OpenVZ Forum


Home » Mailing lists » Devel » [PATCH] memory cgroup enhancements [0/5] intro
Re: [PATCH] memory cgroup enhancements [1/5] force_empty for memory cgroup [message #21853 is a reply to message #21850] Wed, 17 October 2007 05:05 Go to previous messageGo to previous message
Balbir Singh is currently offline  Balbir Singh
Messages: 491
Registered: August 2006
Senior Member
David Rientjes wrote:
> On Tue, 16 Oct 2007, KAMEZAWA Hiroyuki wrote:
> 
>> This patch adds an interface "memory.force_empty".
>> Any write to this file will drop all charges in this cgroup if
>> there is no task under.
>>
>> %echo 1 > /....../memory.force_empty
>>
>> will drop all charges of memory cgroup if cgroup's tasks is empty.
>>
>> This is useful to invoke rmdir() against memory cgroup successfully.
>>
> 
> If there's no tasks in the cgroup, then how can there be any charges 
> against its memory controller?  Is the memory not being uncharged when a 
> task exits or is moved to another cgroup?
> 

David,

Since we account even for page and swap cache, there might be pages left
over even after all tasks are gone.

> If the only use of this is for rmdir, why not just make it part of the 
> rmdir operation on the memory cgroup if there are no tasks by default?
> 

That's a good idea, but sometimes an administrator might want to force
a cgroup empty and start fresh without necessary deleting the cgroup.

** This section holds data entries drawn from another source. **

Lemma run_missing_colorbar_witness :
  let self :=
    {| Projection._proj_obj :=
         [("brain"%string, {| Projection.mesh := Scene.line_mesh |})];
       Projection._proj_radius := PyInt 3;
       Projection._proj_on := "brain";
       Projection._proj_type := "activity";
       Projection._proj_contribute := PyBool false;
       Projection._proj_mask_color := [1; 1 # 2; 0; 1]%Q;
       Projection._proj_data := None;
       Projection._vsh := None;
       Projection.sources := Scene.sources_of Scene.one_source;
       Projection.cbobjs := [] |} in
  let after :=
    Projection._run_source_projection Scene.projection_colormap
          Scene.log_message self in
  fst after = Raise (KeyError "Projection") /\
  Projection.mask_of "brain" (snd after) = Some [1; 0; 0; 0] /\
  Projection.color_of "brain" (snd after) = Some [].
Proof.
  intros self after.
  destruct (run_missing_colorbar Scene.projection_colormap
        Scene.log_message self
              {| Projection.mesh := Scene.line_mesh |} eq_refl eq_refl)
    as (_ & Hcolor & Hpartial).
  assert (Hfst : fst after = Raise (KeyError "Projection"))
    by (vm_compute; reflexivity).
  destruct (Hpartial eq_refl Hfst) as (_ & m & Hm & Hmask).
  split; [exact Hfst|]. split; [|exact Hcolor].
  vm_compute in Hm. injection Hm as <-. exact Hmask.
Defined.

(** ** The labelled volume, loaded *)







Section Loading.

Variable load_predefined_roi :
  string -> Np.ndarray Z * Roi.label_array * list Z * Np.ndarray Q * string.
Variable as_dtype : list pyval -> pyval -> pyval.





End Loading.




(** *** Looking a label up *)






Section Lookup.

Variable load_predefined_roi :
  string -> Np.ndarray Z * Roi.label_array * list Z * Np.ndarray Q * string.
Variable as_dtype : list pyval -> pyval -> pyval.


End Lookup.



(** *** Comparing the volume with a voxel *)

(** The four comparisons on a volume of three dimensions: the test on
    every axis. *)
Lemma compare_volume (cmp : Z -> Z -> bool) (self : Roi.RoiObj)
    (v : Np.ndarray Z) (n0 n1 n2 : nat) (i j k : Z) :
  Roi.vol self = Some v -> Np.shape v = [n0; n1; n2] ->
  Roi.compare_shape cmp [i; j; k] self
  = (Return (cmp (Z.of_nat n0) i && cmp (Z.of_nat n1) j
             && cmp (Z.of_nat n2) k), self).
Proof.
  intros Hv Hsh.
  unfold Roi.compare_shape, Py.bind, Py.assert, Py.ret, Py.lift, Roi.attr,
    Roi.dim.
  cbn. rewrite Hv, Hsh. cbn.
  destruct (cmp (Z.of_nat n0) i); cbn; [|reflexivity].
  destruct (cmp (Z.of_nat n1) j); cbn; reflexivity.
Qed.
(** * KnowledgeOps platform: chunking, vector index, generation with fallback

  A shallow embedding of the retrieval-augmented query pipeline:
  - [PyStr]: the Python [str] primitives the services rely on;
  - [Chunker]: [DocumentParser.chunk_text]
    (app/services/document_parser_backup.py);
  - [MD5] and [VectorService]: [VectorService.add_documents],
    [search_similar], [get_stats], [clear_all]
    (app/services/vector_service.py);
  - [LLM]: [LLMService.process_query] and [_fallback_response]
    (app/services/llm_service.py);
  - [Frontend]: [query_for_frontend] (main_simple.py);
  - [Ingest]: the fixed-step chunking loop (process_documents.py,
    main_simple.py).

  Python [int] is [Z]; [str] is [string], one [ascii] per code point
  (code points below 256); [float] is idealised as [R].  The distances
  are those the store reports: it computes them in single precision, so
  they are the exact cosine distances only up to its rounding. *)

From Stdlib Require Import ZArith Lia String Ascii List Sorted DecimalString.
From Stdlib Require Import QArith Reals Lra.
From stdpp Require Import base list gmap strings.

Import ListNotations.
Local Open Scope string_scope.
Local Open Scope Z_scope.

(** ** Python string primitives *)

Module PyStr.

(** [len(s)] *)
Definition len (s : string) : Z := Z.of_nat (String.length s).

(** [c.isspace()] for a code point below 256: TAB..CR, FS..US, SPACE,
    NEL (0x85) and NBSP (0xA0). *)
Definition isspace (c : ascii) : bool :=
  let n := Z.of_N (N_of_ascii c) in
  ((9 <=? n) && (n <=? 13)) || ((28 <=? n) && (n <=? 32))
  || (n =? 133) || (n =? 160).

Fixpoint lstrip (s : string) : string :=
  match s with
  | EmptyString => EmptyString
  | String c s' => if isspace c then lstrip s' else s
  end.

Fixpoint rstrip (s : string) : string :=
  match s with
  | EmptyString => EmptyString
  | String c s' =>
      match rstrip s' with
      | EmptyString => if isspace c then EmptyString else String c EmptyString
      | r => String c r
      end
  end.

(** [s.strip()] *)
Definition strip (s : string) : string := rstrip (lstrip s).

(** Truthiness of a [str]: the empty string is falsy. *)
Definition truthy (s : string) : bool :=
  match s with EmptyString => false | _ => true end.

(** Index adjustment shared by slicing and [rfind]: a negative index
    counts from the end, and the result is clamped to [0, n]. *)
Definition norm_index (n i : Z) : Z :=
  if i <? 0 then Z.max (i + n) 0 else Z.min i n.

(** [s[i:j]] *)
Definition slice (s : string) (i j : Z) : string :=
  let lo := norm_index (len s) i in
  let hi := norm_index (len s) j in
  substring (Z.to_nat lo) (Z.to_nat (hi - lo)) s.

(** [s[:j]] *)
Definition slice_to (s : string) (j : Z) : string := slice s 0 j.

(** Scan positions [lo + k - 1] down to [lo] for the character [c]. *)
Fixpoint rfind_aux (c : ascii) (s : string) (lo k : nat) : Z :=
  match k with
  | O => -1
  | S k' =>
      match String.get (lo + k') s with
      | Some d => if Ascii.eqb d c then Z.of_nat (lo + k')
                  else rfind_aux c s lo k'
      | None => rfind_aux c s lo k'
      end
  end.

>> Tested and worked well on x86_64/fake-NUMA system.
>>
>> Changelog v3 -> v4:
>>   - adjusted to 2.6.23-mm1
>>   - fixed typo
>>   - changes buf[2]="0" to static const
>> Changelog v2 -> v3:
>>   - changed the name from force_reclaim to force_empty.
>> Changelog v1 -> v2:
>>   - added a new interface force_reclaim.
>>   - changes spin_lock to spin_lock_irqsave().
>>
>>
>> Signed-off-by: KAMEZAWA Hiroyuki <kamezawa.hiroyu@jp.fujitsu.com>
>>
>>
>>  mm/memcontrol.c |  102 ++++++++++++++++++++++++++++++++++++++++++++++++++++----
>>  1 file changed, 95 insertions(+), 7 deletions(-)
>>
>> Index: devel-2.6.23-mm1/mm/memcontrol.c
>> ===================================================================
>> --- devel-2.6.23-mm1.orig/mm/memcontrol.c
>> +++ devel-2.6.23-mm1/mm/memcontrol.c
>> @@ -480,6 +480,7 @@ void mem_cgroup_uncharge(struct page_cgr
>>  		page = pc->page;
>>  		/*
>>  		 * get page->cgroup and clear it under lock.
>> +		 * force_empty can drop page->cgroup without checking refcnt.
>>  		 */
>>  		if (clear_page_cgroup(page, pc) == pc) {
>>  			mem = pc->mem_cgroup;
>> @@ -489,13 +490,6 @@ void mem_cgroup_uncharge(struct page_cgr
>>  			list_del_init(&pc->lru);
>>  			spin_unlock_irqrestore(&mem->lru_lock, flags);
>>  			kfree(pc);
>> -		} else {
>> -			/*
>> -			 * Note:This will be removed when force-empty patch is
>> -			 * applied. just show warning here.
>> -			 */
>> -			printk(KERN_ERR "Race in mem_cgroup_uncharge() ?");
>> -			dump_stack();
> 
> Unrelated change?
> 

Yes

>>  		}
>>  	}
>>  }
>> @@ -543,6 +537,70 @@ retry:
>>  	return;
>>  }
>>  
>> +/*
>> + * This routine traverse page_cgroup in given list and drop them all.
>> + * This routine ignores page_cgroup->ref_cnt.
>> + * *And* this routine doesn't relcaim page itself, just removes page_cgroup.
> 
> Reclaim?
> 
>> + */
>> +static void
>> +mem_cgroup_force_empty_list(struct mem_cgroup *mem, struct list_head *list)
>> +{
>> +	struct page_cgroup *pc;
>> +	struct page *page;
>> +	int count = SWAP_CLUSTER_MAX;
>> +	unsigned long flags;
>> +
>> +	spin_lock_irqsave(&mem->lru_lock, flags);
>> +
>> +	while (!list_empty(list)) {
>> +		pc = list_entry(list->prev, struct page_cgroup, lru);
>> +		page = pc->page;
>> +		/* Avoid race with charge */
>> +		atomic_set(&pc->ref_cnt, 0);
> 
> Don't you need {lock,unlock}_page_cgroup(page) here to avoid a true race 
> with mem_cgroup_charge() right after you set pc->ref_cnt to 0 here?
> 

I think clear_page_cgroup() below checks for a possible race.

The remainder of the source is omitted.